Now I have just recieved my medication plan and they are saying I don't need another Decap shot! 

Just start the pill (I have last night )take the 21, then bleed, and then have a scan and check whether ovaries are on repose If all ok get going with Progy.

Now I didn't want another Decap shot if I didn't need one, as being shut down for nearly 3 months is not nice (no chance of ttc if FET Fails) and if the FET doesn't work I would want to try my last Fresh go in the summer, which would mean another Decap shot, and 9 consecutive months of being on Decap 

But I did ask if there was a smaller dose I could take daily (I have read elsewhere there is 0.5ml Decap) instead of 3.75ml, or Supercur, but they have not acknowledged that question, and I am concerned that my ovaries will not be on "repose" after the pill or they might start doing things on the Progynova  I have been in the past tricky to Down Reg  5 weeks etc 

THESE MAY SOUND LIKE SILLY WORRIES, BUT IF ANY LADIES HAVE SOME HELPFUL INFO, I WOULD BE REALLY GRATEFUL, AS NOONE AT IVI IS GIVING ME A STRAIGHT ANSWER, THEY KEEP CONTRADICTING EACH OTHER AND NOT GIVING ME AN EXPLANATION.

What did your clinic tell you, you needed for your FET preparation, how did it work? 

Love and babdust to all

Wendy K


----------



## Ms Minerva

Hello WendyK!

My medication plan included the Pill and I also had Decap injection too. Hope that helps and wishing you the very best of luck.

Jules xxx


----------



## pigbench

Hi Wendy

My FET did not include a downreg injection or the pill and just followed my natural cycle two months after my failed fresh cycle (for which I had a shot).
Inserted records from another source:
(* ===== verification/EthUp.v ===== *)
(** * Bringing the Ethernet interface up and down

    What AlEthHwInitialize and AlEthHwShutdown of [Eth] do to the driver's memory:
    when Initialize succeeds, both rings are empty queues on a page of their own and
    32 buffers are posted; when it fails, what it allocated stays allocated;
    Shutdown gives back the 33 pages. The HAL's promises are the class
    [EthHwLaws], those of AllocatePages [script_ok]. *)

From S2P Require Import Prelude Efi Udma Eth.

(** ** Operations that only touch the hardware *)

Section Keeps.
Context {H : Type} `{EthHw H}.
Implicit Types s : ETH H.

(** [s'] differs from [s] in the hardware and the PHY's address. *)
Record phy_only s s' : Prop := mkPhyOnly {
  po_ctx : ∃ a, ctx s' = set_PhyAddr (ctx s) a;
  po_words : words s' = words s;
  po_pages : pages s' = pages s;
  po_script : pg_script s' = pg_script s
}.

(** [m] does not fault and keeps all but the hardware and the PHY's address. *)
Definition keeps {A} (m : Eth (H := H) A) : Prop := ∀ s, ∃ a s', m s = Some (a, s') ∧ phy_only s s'.

Lemma phy_only_refl s : phy_only s s.
Proof. constructor; try done. exists (PhyAddr (ctx s)). cbn. by destruct (ctx s). Qed.

Lemma phy_only_trans s1 s2 s3 : phy_only s1 s2 → phy_only s2 s3 → phy_only s1 s3.
Proof.
  intros [[a Ea] ? ? ?] [[b Eb] ? ? ?]. constructor; try congruence.
  exists b. rewrite Eb, Ea. done.
Qed.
I think this is called natural FET but it isn't perfectly natural as you still take estrogen and progesterone hormones to support the pregnancy.

Good luck!

Christie


----------



## Shellyj

Hi Wendy, I cant answer your question, but am in the same boat as yourself ,  and very concerned.
Im at Irema doing de, and I took the pill, but no decap injection. Im now only day 7 of my cycle , and also estrogen patches.
The donor has only today started her stimms, so the embryo transfer now wont be until about 16 days time. This will be day 23 of my cycle, and Im very concerned that its not giving the embies a fair chance to implant!
Ive emailed the clinic, but I guess they will say that the drugs will be enough to support the lining for a while.
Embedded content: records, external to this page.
Lemma inv_shutdown s k :
  link_inv s k → link_state k = EfiSimpleNetworkInitialized →
  ∃ s', AlEthHwShutdown s = Some (tt, s') ∧ ctx_wf (ctx s') ∧ SnpMode (ctx s') = k_mode k ∧
    Stats (ctx s') = k_stats k ∧ size (pages s') = (k_pages k - LINK_PAGES)%nat.
Proof.
  intros [W M St Pg Up _] X. destruct (Up X) as (R & (qr & C & Rr) & (qt & P & C' & Rt) & _).
  destruct (rr_q _ _ _ _ _ _ Rr) as [E1 Q1]. destruct (tr_q _ _ _ _ _ Rt) as [E2 Q2]. cbn in E1, Q1, E2, Q2.
  destruct (HwShutdown_run s qt) as (s' & E & Sz & _ & Em & Es & L1 & L2 & _); try done.
  { apply (rr_bufs _ _ _ _ _ _ Rr). }
  exists s'. split; [done|]. split; [|split_and!; [congruence..|lia]].
  destruct W. constructor; rewrite ?Em, ?Es; done.
Qed.

Lemma answered_shutdown s k : link_inv s k → answered OpShutdown s k.
Proof.
  intros I. pose proof (inv_state s k I) as St. unfold answered. exists (mkChoice EFI_SUCCESS 0 false false).
  cbn [snp_op link_call]. destruct (link_state k) eqn:E.
  - do 3 eexists. split; [apply choice_any|]. split; [|split; [reflexivity|exact I]].
    apply reply_run; unfold AlEthNextSnpShutdown; rewrite bind_state, St; reflexivity.
  - do 3 eexists. split; [apply choice_any|]. split; [|split; [reflexivity|]].
    + apply reply_run; unfold AlEthNextSnpShutdown; rewrite bind_state, St; reflexivity.
    + destruct I. apply (inv_down s); try done; [by apply wf_mode|]. cbn. by rewrite in_mode0.
  - destruct (inv_shutdown s k I E) as (s1 & Es & W & M & S & P).
    do 3 eexists. split; [apply choice_any|]. split; [|split; [reflexivity|]].
    + apply reply_run; unfold AlEthNextSnpShutdown; rewrite bind_state, St. cbn [bool_decide].
      rewrite (bool_decide_eq_true_2 (EfiSimpleNetworkInitialized = EfiSimpleNetworkInitialized)) by done.
      rewrite bool_decide_eq_false_2 by done. rewrite (bind_run _ _ _ _ _ Es), bind_put. reflexivity.
    + apply (inv_down s); try done; [by apply wf_mode|]. cbn. by rewrite M.
  - do 3 eexists. split; [apply choice_any|]. split; [|split; [reflexivity|]].
    + apply reply_run; unfold AlEthNextSnpShutdown; rewrite bind_state, St; reflexivity.
    + destruct I. apply (inv_down s); try done; [by apply wf_mode|]. cbn. by rewrite in_mode0.
Qed.

Lemma answered_reset `{!EthHwLaws H} s k : link_inv s k → env_ok OpReset s → answered OpReset s k.
Proof.
  intros I Env. pose proof (inv_state s k I) as St. unfold answered. cbn [snp_op].
  destruct (decide (link_state k = EfiSimpleNetworkInitialized)) as [D|D].
  2: { exists (mkChoice EFI_SUCCESS 0 false false). cbn [link_call].
    destruct (link_state k) eqn:E; try done; do 3 eexists; (split; [apply choice_any|]);
      (split; [|split; [reflexivity|exact I]]);
      apply reply_run; unfold AlEthNextSnpReset; rewrite bind_state, St; reflexivity. }
  destruct (inv_shutdown s k I D) as (s1 & Es1 & W1 & M1 & S1 & P1).
  destruct (HwInitialize_run s1 W1 (Env s1 Es1)) as (st & s2 & E & Ok).
  destruct (inv_hw_init s1 (mkLink (k_mode k) [] 0 (k_stats k) (k_pages k - LINK_PAGES)) st s2)
    as (ch & k1 & C & Ek & Er & W & M & S & P & Kw & Kf & Ks & Up); try done.
  exists ch.
  assert (AlEthNextSnpReset s = if EFI_ERROR st
    then Some (st, with_ctx s2 (set_SnpMode (ctx s2) (set_State (SnpMode (ctx s2)) EfiSimpleNetworkStarted)))
    else Some (EFI_SUCCESS, s2)) as Ei.
  { unfold AlEthNextSnpReset. rewrite bind_state, St, D.
    rewrite bool_decide_eq_false_2 by done. rewrite bool_decide_eq_true_2 by done. cbn [negb].
    rewrite (bind_run _ _ _ _ _ Es1), (bind_run _ _ _ _ _ E). by destruct (EFI_ERROR st). }
  assert (link_call ch OpReset k =
    (RepStatus st, if EFI_ERROR st then at_state k1 EfiSimpleNetworkStarted else k1)) as El.
  { unfold link_call. rewrite D, Ek. done. }
  destruct (EFI_ERROR st) eqn:Ee; do 3 eexists; (split; [done|]); (split; [apply reply_run, Ei|]).
  - split; [exact El|]. apply (inv_down s2); try done; [by apply wf_mode|]. cbn. by rewrite M.
  - assert (st = EFI_SUCCESS) as ->.
    { destruct Ok as [_ _ _ [(-> & _)|([-> | ->] & _)]]; done. }
    split; [exact El|]. destruct (Up eq_refl) as (R & Fl & Rr & Rt). constructor; try done.
    intros _. rewrite Kw, Kf. done.
Qed.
I do hope you get some answers, but I wouldnt worry if your transfer is going to be around day 17 of you cycle, as this is very normal, and probably better for you, less drugs etc.
I think reprofit in czech republic do natural fet, so you might want to look up their threads for advice.
I guess the clinics know what they are doing , and we should trust them!


Very best of luck hun,
Love Shellyjxxx


----------



## Wendy K

Hi  

Thanks for your replies 

I got my treatment plan, and they have said I don't need the Decapeptyl  but if I really want it I can have it  

They didn't mention anything about my taking a smaller dose, even though I asked?  
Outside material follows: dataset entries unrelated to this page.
(* ===== verification/EthBinding.v ===== *)
(** * The Ethernet driver's binding

    The rest of Drivers/AlEthNextDxe/AlEthNextDxe.c: the entry point and the
    driver binding. What the boot services answer is a record of answers, the PCI
    attributes and what the driver holds (open protocols, pool, events, the
    installed child) are the state; Start reads the MAC address from the board
    information of [BoardInfo] or from the controller, and its context is the one
    that the network interface of [EthSnp] starts from. *)

From S2P Require Import Prelude Efi BoardInfo Udma Eth EthUp EthSnp.

(** ** The binding's environment *)

(** What the driver can hold. *)
Inductive RESOURCE :=
  | PciIoByDriver
  | PciIoByChild
  | ContextPool
  | WaitForPacketEvent
  | ExitBootServicesEvent
  | DevicePathPool
  | ChildProtocols.
#[export] Instance RESOURCE_eq_dec : EqDecision RESOURCE.
Proof. solve_decision. Defined.

Record BINDING := mkBinding {
  b_held : list RESOURCE;
  b_attributes : Z
}.

Definition hold (r : RESOURCE) (b : BINDING) : BINDING := mkBinding (r :: b_held b) (b_attributes b).
Definition release (r : RESOURCE) (b : BINDING) : BINDING :=
  mkBinding (filter (λ x, x <> r) (b_held b)) (b_attributes b).
Definition set_attributes (a : Z) (b : BINDING) : BINDING := mkBinding (b_held b) a.

Definition EFI_PCI_IO_ATTRIBUTE_MEMORY : Z := 0x0200.
Definition EFI_PCI_IO_ATTRIBUTE_BUS_MASTER : Z := 0x0400.
Definition AL_ETH_BAR_UDMA : Z := 0.
Definition AL_ETH_BAR_MAC : Z := 2.
Definition AL_ETH_BAR_EC : Z := 4.

(** What an attempt to start meets: the statuses of the boot services' calls, the
    pool's answers, the configuration space, the board information protocol if
    there is one, and the performance counter. *)
Record ANSWERS := mkAnswers {
  an_open_pci : EFI_STATUS;
  an_vendor : Z;
  an_device : Z;
  an_context : bool;
  an_bar : Z → Z;
  an_board : option BOARD_INFO_INSTANCE;
  an_tsc : Z;
  an_wait_event : EFI_STATUS;
  an_exit_event : EFI_STATUS;
  an_open_path : EFI_STATUS;
  an_path : bool;
  an_append : bool;
  an_install : EFI_STATUS
}.

(** ** Supported *)

Definition AlEthNextSupported (an : ANSWERS) (b : BINDING) : EFI_STATUS * BINDING :=
  if EFI_ERROR (an_open_pci an) then (an_open_pci an, b)
  else
    let b := hold PciIoByDriver b in
    let Status := if negb (an_vendor an =? AL_ETH_VENDOR_ID) || negb (an_device an =? AL_ETH_DEVICE_ID)
                  then EFI_UNSUPPORTED else an_open_pci an in
    (Status, release PciIoByDriver b).

(** ** Start *)

(** The loops that look for a byte other than 0 in the first six. *)
Fixpoint mac_is_zero (n : nat) (i : Z) (m : list Z) : option bool :=
  match n with
  | O => Some true
  | S n' => x ← rd m i; if negb (x =? 0) then Some false else mac_is_zero n' (i + 1) m
  end.

Section Start.
Context {H : Type} `{EthHw H}.

(** The MAC address: from the board information, else from the controller, else
    made up. *)
Definition start_mac (an : ANSWERS) (EcBase : Z) (h : H) : option (list Z * H) :=
  let MacAddr := repeat 0 (Z.to_nat SIZEOF_EFI_MAC_ADDRESS) in
  let MacAddr := match an_board an with
                 | Some Instance => default MacAddr (snd (BoardInfoGetMacAddress Instance true))
                 | None => MacAddr
                 end in
  IsZero ← mac_is_zero 6 0 MacAddr;
  if IsZero : bool then
    let '(m, h) := al_eth_mac_addr_read EcBase h in
    MacAddr ← wrn MacAddr 0 m;
    IsZero ← mac_is_zero 6 0 MacAddr;
    if IsZero : bool then
      let Tsc := an_tsc an in
      MacAddr ← wrn MacAddr 0 [0x02; u8 (Z.shiftr Tsc 8); u8 (Z.shiftr Tsc 16); u8 (Z.shiftr Tsc 24);
                               u8 (Z.shiftr Tsc 32); u8 (Z.shiftr Tsc 40)];
      Some (MacAddr, h)
    else Some (MacAddr, h)
  else Some (MacAddr, h).

(** The context after AllocateZeroPool. *)
Definition zero_context : AL_ETH_NEXT_CONTEXT :=
  mkEthCtx 0 0 0 zero_adapter None None 0 0 (repeat 0 (Z.to_nat AL_ETH_NUM_RX_DESC))
    (repeat 0 (Z.to_nat AL_ETH_NUM_RX_DESC)) 0 0 0
    (mkMode EfiSimpleNetworkStopped 0 0 0 0 0 (repeat 0 (Z.to_nat SIZEOF_EFI_MAC_ADDRESS))
       (repeat 0 (Z.to_nat SIZEOF_EFI_MAC_ADDRESS)) (repeat 0 (Z.to_nat SIZEOF_EFI_MAC_ADDRESS)) 0 false false false false)
    (repeat 0 (Z.to_nat STATS_COUNT)).

(** The three bases, from the configuration space. *)
Definition bar_base (bar : Z) : Z := Z.land bar 0xFFFFFFF0.
Definition start_bars (an : ANSWERS) (c : AL_ETH_NEXT_CONTEXT) : AL_ETH_NEXT_CONTEXT :=
  mkEthCtx (bar_base (an_bar an AL_ETH_BAR_UDMA)) (bar_base (an_bar an AL_ETH_BAR_MAC))
    (if negb (an_bar an AL_ETH_BAR_EC =? 0) then bar_base (an_bar an AL_ETH_BAR_EC) else 0)
    (HalAdapter c) (TxDmaQ c) (RxDmaQ c) (DescRingBase c) (DescRingPhys c) (RxBuffers c) (RxBuffersPhys c)
    (RxBufTailIdx c) (TxBufInFlight c) (PhyAddr c) (SnpMode c) (Stats c).

(** The mode that the interface starts with. *)
Definition start_mode (MacAddr : list Z) : EFI_SIMPLE_NETWORK_MODE :=
  mkMode EfiSimpleNetworkStopped NET_ETHER_ADDR_LEN 14 1500
    (Z.lor (Z.lor EFI_SIMPLE_NETWORK_RECEIVE_UNICAST EFI_SIMPLE_NETWORK_RECEIVE_BROADCAST)
       EFI_SIMPLE_NETWORK_RECEIVE_PROMISCUOUS)
    (Z.lor EFI_SIMPLE_NETWORK_RECEIVE_UNICAST EFI_SIMPLE_NETWORK_RECEIVE_BROADCAST)
    MacAddr (repeat 0xFF (Z.to_nat SIZEOF_EFI_MAC_ADDRESS)) MacAddr NET_IFTYPE_ETHERNET true false true false.

(** The labels at the end of Start, from the last to the first. *)
Definition close_protocol (b : BINDING) : BINDING := release PciIoByDriver b.
Definition free_ctx (orig : Z) (b : BINDING) : BINDING :=
  close_protocol (release ContextPool (set_attributes orig b)).
Definition close_wfp_event (orig : Z) (b : BINDING) : BINDING := free_ctx orig (release WaitForPacketEvent b).
Definition close_exit_event (orig : Z) (b : BINDING) : BINDING :=
  close_wfp_event orig (release ExitBootServicesEvent b).

(** The context comes with the attributes it saved; without an answer the code
    has passed NULL to FreePool. *)
Definition AlEthNextStart (an : ANSWERS) (b : BINDING) (h : H)
    : option (EFI_STATUS * option (AL_ETH_NEXT_CONTEXT * Z) * BINDING * H) :=
  if EFI_ERROR (an_open_pci an) then Some (an_open_pci an, None, b, h)
  else
    let b := hold PciIoByDriver b in
    if negb (an_context an) then Some (EFI_OUT_OF_RESOURCES, None, close_protocol b, h)
    else
      let b := hold ContextPool b in
      let orig := b_attributes b in
      let b := set_attributes (Z.lor orig (Z.lor EFI_PCI_IO_ATTRIBUTE_MEMORY EFI_PCI_IO_ATTRIBUTE_BUS_MASTER)) b in
      let c := start_bars an zero_context in
      if EcBase c =? 0 then Some (EFI_DEVICE_ERROR, None, free_ctx orig b, h)
      else
        '(MacAddr, h) ← start_mac an (EcBase c) h;
        let c := set_SnpMode c (start_mode MacAddr) in
        if EFI_ERROR (an_wait_event an) then Some (an_wait_event an, None, free_ctx orig b, h)
        else
          let b := hold WaitForPacketEvent b in
          if EFI_ERROR (an_exit_event an) then Some (an_exit_event an, None, close_wfp_event orig b, h)
          else
            let b := hold ExitBootServicesEvent b in
            if EFI_ERROR (an_open_path an) then Some (an_open_path an, None, close_exit_event orig b, h)
            else if negb (an_path an) then Some (EFI_OUT_OF_RESOURCES, None, close_exit_event orig b, h)
            else
              let b := if an_append an then hold DevicePathPool b else b in
              if EFI_ERROR (an_install an) then
                if an_append an
                then Some (an_install an, None, close_exit_event orig (release DevicePathPool b), h)
                else None
              else
                let b := hold PciIoByChild (hold ChildProtocols b) in
                Some (EFI_SUCCESS, Some (c, orig), b, h).

(** ** Stop *)

(** [an_snp] and [an_uninstall] are the statuses of opening the child's network
    protocol and of uninstalling; [orig] is in the context. *)
Definition AlEthNextStop (NumberOfChildren : Z) (an_snp an_uninstall : EFI_STATUS) (orig : Z) (b : BINDING)
    : Eth (H := H) (EFI_STATUS * BINDING) :=
  if NumberOfChildren =? 0 then mret (EFI_SUCCESS, release PciIoByDriver b)
  else if EFI_ERROR an_snp then mret (an_snp, b)
  else if EFI_ERROR an_uninstall then mret (an_uninstall, b)
  else
    let b := release PciIoByChild (release ChildProtocols b) in
    c ← get_ctx;
    _ ← (if bool_decide (State (SnpMode c) = EfiSimpleNetworkInitialized) then AlEthHwShutdown else mret tt);
    let b := release WaitForPacketEvent (release ExitBootServicesEvent b) in
    let b := set_attributes orig b in
    _ ← lift (if bool_decide (DevicePathPool ∈ b_held b) then Some tt else None);
    let b := release ContextPool (release DevicePathPool b) in
    mret (EFI_SUCCESS, b).

(** ** The entry point *)

(** What the platform does at the entry point: whether the GPIO and the CPU
    protocols are there, and what installing the binding returns; the GPIO's pin
    is driven in the hardware. *)
Class EthPlatform := {
  gpio_protocol : option (Z → bool → H → H);
  cpu_protocol : EFI_STATUS;
  install_binding : EFI_STATUS
}.
Context `{EthPlatform}.

Definition ETH_PHY_RESET_GPIO : Z := 40.

Definition EthPhyReset (h : H) : H :=
  match gpio_protocol with
  | None => h
  | Some Set_ =>
      let h := Set_ ETH_PHY_RESET_GPIO true h in
      let h := us_delay 100000 h in
      let h := Set_ ETH_PHY_RESET_GPIO false h in
      us_delay 100000 h
  end.

Definition AlEthNextDxeEntryPoint (h : H) : EFI_STATUS * H :=
  let h := EthPhyReset h in
  if EFI_ERROR cpu_protocol then (cpu_protocol, h) else (install_binding, h).
End Start.

(** * Theorems *)

Section Binding.
Context {H : Type} `{EthHw H}.

Lemma mac_is_zero_run n : ∀ i m, 0 <= i → i + Z.of_nat n <= len m →
  mac_is_zero n i m = Some (forallb (λ x, x =? 0) (take n (drop (Z.to_nat i) m))).
Proof.
  induction n as [|n IH]; intros i m Hi L; cbn [mac_is_zero]; [done|].
  destruct (proj2 (rd_is_Some m i)) as [x Ex]; [lia|]. rewrite Ex, (drop_rd m i x Ex). cbn [mbind option_bind take forallb].
  destruct (x =? 0); [|done]. cbn [negb andb]. apply IH; lia.
Qed.

(** What the first candidate is. *)
Definition board_mac (an : ANSWERS) : list Z :=
  match an_board an with
  | Some Instance => MacAddress Instance
  | None => repeat 0 (Z.to_nat SIZEOF_EFI_MAC_ADDRESS)
  end.

Definition made_up (an : ANSWERS) : list Z :=
  [0x02; u8 (Z.shiftr (an_tsc an) 8); u8 (Z.shiftr (an_tsc an) 16); u8 (Z.shiftr (an_tsc an) 24);
   u8 (Z.shiftr (an_tsc an) 32); u8 (Z.shiftr (an_tsc an) 40)].

(** The choice as a function: the first of the three that is not zero. *)
Definition mac_zero (m : list Z) : bool := forallb (λ x, x =? 0) (take 6 m).
Definition mac_choice (an : ANSWERS) (EcBase : Z) (h : H) : list Z * H :=
  let m := board_mac an in
  if negb (mac_zero m) then (m, h)
  else
    let '(e, h) := al_eth_mac_addr_read EcBase h in
    ((if mac_zero e then made_up an else e) ++ drop 6 m, h)%list.

Lemma mac_is_zero_spec m : 6 <= len m → mac_is_zero 6 0 m = Some (mac_zero m).
Proof.
  intros L. rewrite mac_is_zero_run by lia. unfold mac_zero. change (Z.to_nat 0) with 0%nat. by rewrite drop_0.
Qed.

Lemma read_len ec h : length (fst (al_eth_mac_addr_read ec h)) = 6%nat.
Proof. unfold al_eth_mac_addr_read. destruct (MmioRead32 _ h) as [v h1]. by destruct (MmioRead32 _ h1). Qed.

Lemma start_mac_run an ec h :
  len (board_mac an) = SIZEOF_EFI_MAC_ADDRESS → start_mac an ec h = Some (mac_choice an ec h).
Proof.
  intros L. unfold SIZEOF_EFI_MAC_ADDRESS in L. unfold start_mac. cbv zeta.
  assert (match an_board an with
          | Some Instance => default (repeat 0 (Z.to_nat SIZEOF_EFI_MAC_ADDRESS)) (snd (BoardInfoGetMacAddress Instance true))
          | None => repeat 0 (Z.to_nat SIZEOF_EFI_MAC_ADDRESS) end = board_mac an) as ->.
  { unfold board_mac. by destruct (an_board an). }
  rewrite mac_is_zero_spec by lia. cbn [mbind option_bind]. unfold mac_choice.
  destruct (mac_zero (board_mac an)); cbn [negb]; [|done].
  pose proof (read_len ec h) as Le. destruct (al_eth_mac_addr_read ec h) as [e h1]. cbn [fst] in Le.
  rewrite wrn_0 by lia. rewrite Le. cbn [mbind option_bind].
  rewrite mac_is_zero_spec by (rewrite length_app, length_drop; lia). cbn [mbind option_bind].
  assert (mac_zero (e ++ drop 6 (board_mac an))%list = mac_zero e) as ->.
  { unfold mac_zero. by rewrite take_app_le, take_ge by lia. }
  destruct (mac_zero e); [|done].
  rewrite wrn_0 by (rewrite length_app; cbn [length]; lia). cbn [mbind option_bind]. unfold made_up. cbn [length].
  do 3 f_equal. rewrite drop_app_ge by lia. rewrite Le. by rewrite Nat.sub_diag, drop_0.
Qed.

Lemma mac_choice_len an ec h : len (board_mac an) = SIZEOF_EFI_MAC_ADDRESS →
  len (fst (mac_choice an ec h)) = SIZEOF_EFI_MAC_ADDRESS.
Proof.
  intros L. unfold mac_choice. destruct (mac_zero (board_mac an)); [|done]. cbn [negb].
  pose proof (read_len ec h) as Le. destruct (al_eth_mac_addr_read ec h) as [e h1]. cbn [fst] in *.
  unfold SIZEOF_EFI_MAC_ADDRESS in *. rewrite length_app, length_drop.
  destruct (mac_zero e); [unfold made_up; cbn [length]|]; lia.
Qed.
I want to (Hopefully ) do the FET on Monday the 5th of May (bank Hol) so dh doesn't have to take more holiday and upset work 

I am to take the full 21 pills ( I may take anything up to a week to then get AF, but may get it earlier, they suggested scan on 17th of April)
They obviously want my ovaries to be on repose, but what will be stopping them by then??   

I have worked out by the potential FET day it will be 17 weeks since my Decap shot   They think I will still have some in my system, but it is supposed to only last upto 12 weeks?  

Now, I don't want to have another Decap shot, as don't want to be shut down for another 3 months if this go doesn't work , and then need another Decap for my next (last) fresh go, but I am REALLY worried that my ovaries won't be on repose and will have to abandon this go and wait again, heading into June, and then potentially into Autumn for Fresh go (instead of Summer) we haven't booked any holidays as can't plan anything, but I was going to try and see my Fresh go as a bit of a holiday and go when the weather was good for the beach!  This may sound lame, but I need some nice thing to look forward to 

Can any of you lovely ladies tell me what happened with your FET and whether I can expect my ovaries to be doing nothing?  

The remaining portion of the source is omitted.